▶ _WHAT IS REQUIRED_: Each line of the data below from the one holding "off mod BSIZE + n" to the one holding "unfold ilock, lockinode, setinode.", inclusive, is to be reproduced exactly; no other line belongs in the answer.

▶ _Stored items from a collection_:

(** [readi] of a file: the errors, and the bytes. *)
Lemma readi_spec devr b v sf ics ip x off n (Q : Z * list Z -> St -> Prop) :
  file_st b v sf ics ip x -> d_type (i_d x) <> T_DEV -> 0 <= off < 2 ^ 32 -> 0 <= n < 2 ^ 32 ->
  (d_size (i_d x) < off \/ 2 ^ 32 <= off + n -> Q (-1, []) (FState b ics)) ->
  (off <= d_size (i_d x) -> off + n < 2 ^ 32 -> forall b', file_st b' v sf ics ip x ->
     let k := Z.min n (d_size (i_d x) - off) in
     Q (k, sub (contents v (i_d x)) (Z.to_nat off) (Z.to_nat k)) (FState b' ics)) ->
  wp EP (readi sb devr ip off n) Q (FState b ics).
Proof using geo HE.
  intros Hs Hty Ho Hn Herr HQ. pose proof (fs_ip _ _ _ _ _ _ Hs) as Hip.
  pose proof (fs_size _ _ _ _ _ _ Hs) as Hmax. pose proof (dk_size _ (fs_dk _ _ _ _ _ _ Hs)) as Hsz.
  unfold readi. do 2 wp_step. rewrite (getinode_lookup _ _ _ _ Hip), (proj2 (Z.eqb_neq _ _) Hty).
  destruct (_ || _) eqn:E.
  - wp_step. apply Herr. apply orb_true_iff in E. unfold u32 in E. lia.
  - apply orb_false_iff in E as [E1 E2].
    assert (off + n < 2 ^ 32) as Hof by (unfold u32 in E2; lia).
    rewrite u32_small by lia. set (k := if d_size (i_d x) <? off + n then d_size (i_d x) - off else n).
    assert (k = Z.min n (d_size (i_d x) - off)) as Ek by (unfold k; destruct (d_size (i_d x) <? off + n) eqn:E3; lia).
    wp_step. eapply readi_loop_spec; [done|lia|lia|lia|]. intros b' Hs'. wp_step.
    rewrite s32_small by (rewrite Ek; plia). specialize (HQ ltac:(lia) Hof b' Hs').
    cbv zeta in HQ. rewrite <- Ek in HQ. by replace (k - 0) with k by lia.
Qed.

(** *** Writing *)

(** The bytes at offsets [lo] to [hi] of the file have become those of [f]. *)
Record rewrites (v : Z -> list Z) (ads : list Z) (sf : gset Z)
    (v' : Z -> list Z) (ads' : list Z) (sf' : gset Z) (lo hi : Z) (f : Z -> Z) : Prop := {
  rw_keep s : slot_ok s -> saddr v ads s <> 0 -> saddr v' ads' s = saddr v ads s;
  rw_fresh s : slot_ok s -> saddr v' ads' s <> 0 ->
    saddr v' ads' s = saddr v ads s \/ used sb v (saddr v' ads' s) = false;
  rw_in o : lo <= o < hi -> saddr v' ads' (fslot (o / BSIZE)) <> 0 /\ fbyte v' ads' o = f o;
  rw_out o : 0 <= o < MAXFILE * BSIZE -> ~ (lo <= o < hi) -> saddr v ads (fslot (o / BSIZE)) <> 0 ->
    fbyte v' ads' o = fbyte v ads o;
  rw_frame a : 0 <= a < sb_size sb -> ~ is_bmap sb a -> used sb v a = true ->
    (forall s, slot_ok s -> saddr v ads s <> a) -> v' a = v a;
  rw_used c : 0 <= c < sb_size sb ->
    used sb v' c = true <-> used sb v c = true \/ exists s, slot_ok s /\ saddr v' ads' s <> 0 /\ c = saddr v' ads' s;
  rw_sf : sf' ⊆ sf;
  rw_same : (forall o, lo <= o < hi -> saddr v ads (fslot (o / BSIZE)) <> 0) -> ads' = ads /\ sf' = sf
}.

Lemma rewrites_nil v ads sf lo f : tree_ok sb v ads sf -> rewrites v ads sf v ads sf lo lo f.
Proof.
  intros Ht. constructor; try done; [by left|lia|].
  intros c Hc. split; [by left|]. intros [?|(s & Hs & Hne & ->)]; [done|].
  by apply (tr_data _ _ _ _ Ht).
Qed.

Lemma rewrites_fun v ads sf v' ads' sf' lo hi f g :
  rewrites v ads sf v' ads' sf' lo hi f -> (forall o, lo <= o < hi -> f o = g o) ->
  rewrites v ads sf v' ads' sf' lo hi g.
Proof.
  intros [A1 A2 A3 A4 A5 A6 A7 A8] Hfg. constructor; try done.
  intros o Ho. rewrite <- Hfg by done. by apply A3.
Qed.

...

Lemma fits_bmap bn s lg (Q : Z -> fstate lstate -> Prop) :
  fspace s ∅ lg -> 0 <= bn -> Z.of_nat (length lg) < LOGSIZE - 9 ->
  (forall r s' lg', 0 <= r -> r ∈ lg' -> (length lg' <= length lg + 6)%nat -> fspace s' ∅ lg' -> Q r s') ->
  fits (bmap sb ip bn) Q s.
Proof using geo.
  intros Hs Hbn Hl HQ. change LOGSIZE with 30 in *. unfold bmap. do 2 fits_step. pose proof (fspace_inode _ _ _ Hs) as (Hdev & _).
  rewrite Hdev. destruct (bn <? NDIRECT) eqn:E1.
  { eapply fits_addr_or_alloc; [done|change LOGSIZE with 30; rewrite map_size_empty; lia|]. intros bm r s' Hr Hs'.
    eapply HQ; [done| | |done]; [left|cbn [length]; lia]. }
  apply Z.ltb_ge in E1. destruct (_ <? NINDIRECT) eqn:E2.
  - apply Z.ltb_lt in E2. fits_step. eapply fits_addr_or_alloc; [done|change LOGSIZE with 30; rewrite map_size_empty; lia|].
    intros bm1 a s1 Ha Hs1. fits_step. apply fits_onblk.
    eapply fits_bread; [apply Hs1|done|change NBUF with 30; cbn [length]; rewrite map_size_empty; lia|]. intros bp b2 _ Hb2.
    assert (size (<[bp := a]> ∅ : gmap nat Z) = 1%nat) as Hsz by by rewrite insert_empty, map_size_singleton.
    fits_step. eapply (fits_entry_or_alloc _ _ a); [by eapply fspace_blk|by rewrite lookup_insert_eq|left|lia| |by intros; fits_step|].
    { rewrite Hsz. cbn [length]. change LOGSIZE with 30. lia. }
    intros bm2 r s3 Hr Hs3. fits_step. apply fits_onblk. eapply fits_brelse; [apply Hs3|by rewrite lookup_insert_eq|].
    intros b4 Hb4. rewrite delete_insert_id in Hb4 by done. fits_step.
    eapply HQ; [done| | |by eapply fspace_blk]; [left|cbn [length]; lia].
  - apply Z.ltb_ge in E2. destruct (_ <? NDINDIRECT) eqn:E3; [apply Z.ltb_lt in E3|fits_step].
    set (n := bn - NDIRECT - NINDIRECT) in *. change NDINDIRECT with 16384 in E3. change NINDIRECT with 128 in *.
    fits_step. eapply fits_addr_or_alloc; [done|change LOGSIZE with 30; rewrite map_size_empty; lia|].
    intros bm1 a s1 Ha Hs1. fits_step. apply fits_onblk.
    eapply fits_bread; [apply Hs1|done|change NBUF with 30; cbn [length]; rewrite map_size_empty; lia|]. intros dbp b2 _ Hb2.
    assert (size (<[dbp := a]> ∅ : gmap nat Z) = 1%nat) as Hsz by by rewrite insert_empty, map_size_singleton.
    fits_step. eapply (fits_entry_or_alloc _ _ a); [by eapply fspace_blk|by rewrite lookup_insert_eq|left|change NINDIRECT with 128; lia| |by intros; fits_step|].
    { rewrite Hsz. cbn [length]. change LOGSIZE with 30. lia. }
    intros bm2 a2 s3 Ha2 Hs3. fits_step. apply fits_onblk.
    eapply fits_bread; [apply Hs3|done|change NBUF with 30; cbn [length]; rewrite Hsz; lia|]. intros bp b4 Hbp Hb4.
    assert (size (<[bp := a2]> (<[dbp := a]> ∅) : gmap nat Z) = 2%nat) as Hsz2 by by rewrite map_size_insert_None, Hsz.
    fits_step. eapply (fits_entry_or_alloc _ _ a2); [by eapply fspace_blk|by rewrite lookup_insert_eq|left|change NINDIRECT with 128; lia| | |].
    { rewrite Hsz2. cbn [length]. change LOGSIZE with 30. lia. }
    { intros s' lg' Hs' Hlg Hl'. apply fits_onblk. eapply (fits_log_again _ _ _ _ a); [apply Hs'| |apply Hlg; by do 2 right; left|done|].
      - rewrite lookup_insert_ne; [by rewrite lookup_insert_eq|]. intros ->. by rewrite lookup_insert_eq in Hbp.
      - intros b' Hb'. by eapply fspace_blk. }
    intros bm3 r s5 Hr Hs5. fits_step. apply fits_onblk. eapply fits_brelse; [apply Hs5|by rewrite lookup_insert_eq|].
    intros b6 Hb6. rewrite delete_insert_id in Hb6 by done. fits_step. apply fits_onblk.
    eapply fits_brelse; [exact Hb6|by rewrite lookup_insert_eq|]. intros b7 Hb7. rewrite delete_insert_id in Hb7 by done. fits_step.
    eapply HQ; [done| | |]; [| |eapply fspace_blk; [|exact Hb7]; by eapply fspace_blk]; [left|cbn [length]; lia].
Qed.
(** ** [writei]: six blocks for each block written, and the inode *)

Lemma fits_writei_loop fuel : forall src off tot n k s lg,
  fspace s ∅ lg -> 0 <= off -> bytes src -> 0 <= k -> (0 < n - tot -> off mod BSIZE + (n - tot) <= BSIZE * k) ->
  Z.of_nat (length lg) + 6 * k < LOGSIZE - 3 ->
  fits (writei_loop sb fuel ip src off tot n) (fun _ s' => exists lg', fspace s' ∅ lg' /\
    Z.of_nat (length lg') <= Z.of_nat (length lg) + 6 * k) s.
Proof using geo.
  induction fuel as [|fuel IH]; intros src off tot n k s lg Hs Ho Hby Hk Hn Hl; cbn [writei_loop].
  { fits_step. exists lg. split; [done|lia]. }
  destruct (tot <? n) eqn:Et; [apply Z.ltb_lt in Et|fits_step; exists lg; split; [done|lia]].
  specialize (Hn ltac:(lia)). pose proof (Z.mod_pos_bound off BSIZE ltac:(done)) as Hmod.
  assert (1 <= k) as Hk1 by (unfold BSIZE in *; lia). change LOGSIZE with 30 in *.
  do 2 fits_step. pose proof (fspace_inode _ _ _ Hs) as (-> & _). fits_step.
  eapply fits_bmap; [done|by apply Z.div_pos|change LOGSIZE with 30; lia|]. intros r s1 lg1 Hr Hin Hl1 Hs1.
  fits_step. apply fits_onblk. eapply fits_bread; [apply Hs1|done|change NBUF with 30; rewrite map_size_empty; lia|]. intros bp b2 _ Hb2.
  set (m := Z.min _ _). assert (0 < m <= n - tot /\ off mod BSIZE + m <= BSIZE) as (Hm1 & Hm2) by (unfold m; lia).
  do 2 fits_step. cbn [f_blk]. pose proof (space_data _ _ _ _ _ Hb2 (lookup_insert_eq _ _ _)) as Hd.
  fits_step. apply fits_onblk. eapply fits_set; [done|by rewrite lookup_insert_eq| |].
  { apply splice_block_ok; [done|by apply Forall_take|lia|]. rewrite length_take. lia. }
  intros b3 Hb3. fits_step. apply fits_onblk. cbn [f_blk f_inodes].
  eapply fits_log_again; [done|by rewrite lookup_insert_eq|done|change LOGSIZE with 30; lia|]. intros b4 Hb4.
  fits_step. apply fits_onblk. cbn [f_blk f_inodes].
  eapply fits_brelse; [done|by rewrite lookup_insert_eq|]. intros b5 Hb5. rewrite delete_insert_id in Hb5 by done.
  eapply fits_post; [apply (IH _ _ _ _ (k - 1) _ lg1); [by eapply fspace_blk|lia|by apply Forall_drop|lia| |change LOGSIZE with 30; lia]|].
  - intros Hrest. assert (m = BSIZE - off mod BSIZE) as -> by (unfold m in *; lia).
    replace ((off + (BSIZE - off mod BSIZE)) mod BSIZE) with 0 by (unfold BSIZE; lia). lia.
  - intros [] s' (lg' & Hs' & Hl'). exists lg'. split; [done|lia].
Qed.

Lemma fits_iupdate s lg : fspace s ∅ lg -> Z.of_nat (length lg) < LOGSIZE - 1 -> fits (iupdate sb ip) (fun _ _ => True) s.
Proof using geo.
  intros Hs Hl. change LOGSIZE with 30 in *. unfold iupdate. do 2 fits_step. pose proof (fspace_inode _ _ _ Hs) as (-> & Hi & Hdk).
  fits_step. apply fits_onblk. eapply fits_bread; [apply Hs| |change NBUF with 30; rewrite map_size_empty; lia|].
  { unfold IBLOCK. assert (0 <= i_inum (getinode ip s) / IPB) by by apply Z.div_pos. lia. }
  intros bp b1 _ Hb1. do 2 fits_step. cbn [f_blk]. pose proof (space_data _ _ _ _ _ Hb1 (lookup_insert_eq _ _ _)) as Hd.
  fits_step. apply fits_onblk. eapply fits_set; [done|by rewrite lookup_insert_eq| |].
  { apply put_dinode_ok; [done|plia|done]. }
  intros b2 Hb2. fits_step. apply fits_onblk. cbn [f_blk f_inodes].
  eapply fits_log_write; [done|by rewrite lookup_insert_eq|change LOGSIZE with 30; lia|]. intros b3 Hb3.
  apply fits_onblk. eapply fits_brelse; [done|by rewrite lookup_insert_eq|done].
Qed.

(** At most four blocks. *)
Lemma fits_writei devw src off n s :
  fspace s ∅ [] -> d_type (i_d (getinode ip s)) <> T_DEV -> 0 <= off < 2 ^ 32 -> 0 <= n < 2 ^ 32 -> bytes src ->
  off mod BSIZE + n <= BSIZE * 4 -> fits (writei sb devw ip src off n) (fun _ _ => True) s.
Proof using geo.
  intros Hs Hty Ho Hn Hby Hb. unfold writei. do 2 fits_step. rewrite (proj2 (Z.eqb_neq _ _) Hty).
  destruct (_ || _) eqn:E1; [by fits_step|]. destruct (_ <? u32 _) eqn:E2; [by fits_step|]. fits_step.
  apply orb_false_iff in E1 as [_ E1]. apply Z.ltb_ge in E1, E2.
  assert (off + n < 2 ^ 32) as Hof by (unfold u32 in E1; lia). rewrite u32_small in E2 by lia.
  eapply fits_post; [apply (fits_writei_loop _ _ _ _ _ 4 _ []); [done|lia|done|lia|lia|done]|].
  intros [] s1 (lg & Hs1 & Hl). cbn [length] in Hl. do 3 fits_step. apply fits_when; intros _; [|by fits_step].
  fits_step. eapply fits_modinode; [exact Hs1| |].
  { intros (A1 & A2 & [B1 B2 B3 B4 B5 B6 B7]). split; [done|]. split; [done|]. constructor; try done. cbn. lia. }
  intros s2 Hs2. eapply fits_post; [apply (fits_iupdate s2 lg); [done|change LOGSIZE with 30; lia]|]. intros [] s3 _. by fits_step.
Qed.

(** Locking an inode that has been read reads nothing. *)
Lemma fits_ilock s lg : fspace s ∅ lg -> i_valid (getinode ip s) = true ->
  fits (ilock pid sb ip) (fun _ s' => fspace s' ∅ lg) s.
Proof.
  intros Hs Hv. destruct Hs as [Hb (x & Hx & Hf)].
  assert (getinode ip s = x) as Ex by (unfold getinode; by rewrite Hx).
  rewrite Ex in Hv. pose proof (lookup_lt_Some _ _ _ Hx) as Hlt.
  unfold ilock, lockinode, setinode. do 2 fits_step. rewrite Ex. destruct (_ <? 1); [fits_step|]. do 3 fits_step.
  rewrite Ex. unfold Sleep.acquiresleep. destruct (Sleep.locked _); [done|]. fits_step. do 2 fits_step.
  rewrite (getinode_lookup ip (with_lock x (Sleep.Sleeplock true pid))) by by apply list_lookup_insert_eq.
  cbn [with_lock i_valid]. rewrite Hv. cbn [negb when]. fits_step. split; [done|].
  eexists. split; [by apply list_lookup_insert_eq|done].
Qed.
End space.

▶ _YOUR SOLUTION_:
  off mod BSIZE + n <= BSIZE * 4 -> fits (writei sb devw ip src off n) (fun _ _ => True) s.
Proof using geo.
  intros Hs Hty Ho Hn Hby Hb. unfold writei. do 2 fits_step. rewrite (proj2 (Z.eqb_neq _ _) Hty).
  destruct (_ || _) eqn:E1; [by fits_step|]. destruct (_ <? u32 _) eqn:E2; [by fits_step|]. fits_step.
  apply orb_false_iff in E1 as [_ E1]. apply Z.ltb_ge in E1, E2.
  assert (off + n < 2 ^ 32) as Hof by (unfold u32 in E1; lia). rewrite u32_small in E2 by lia.
  eapply fits_post; [apply (fits_writei_loop _ _ _ _ _ 4 _ []); [done|lia|done|lia|lia|done]|].
  intros [] s1 (lg & Hs1 & Hl). cbn [length] in Hl. do 3 fits_step. apply fits_when; intros _; [|by fits_step].
  fits_step. eapply fits_modinode; [exact Hs1| |].
  { intros (A1 & A2 & [B1 B2 B3 B4 B5 B6 B7]). split; [done|]. split; [done|]. constructor; try done. cbn. lia. }
  intros s2 Hs2. eapply fits_post; [apply (fits_iupdate s2 lg); [done|change LOGSIZE with 30; lia]|]. intros [] s3 _. by fits_step.
Qed.

(** Locking an inode that has been read reads nothing. *)
Lemma fits_ilock s lg : fspace s ∅ lg -> i_valid (getinode ip s) = true ->
  fits (ilock pid sb ip) (fun _ s' => fspace s' ∅ lg) s.
Proof.
  intros Hs Hv. destruct Hs as [Hb (x & Hx & Hf)].
  assert (getinode ip s = x) as Ex by (unfold getinode; by rewrite Hx).
  rewrite Ex in Hv. pose proof (lookup_lt_Some _ _ _ Hx) as Hlt.
  unfold ilock, lockinode, setinode. do 2 fits_step. rewrite Ex. destruct (_ <? 1); [fits_step|]. do 3 fits_step.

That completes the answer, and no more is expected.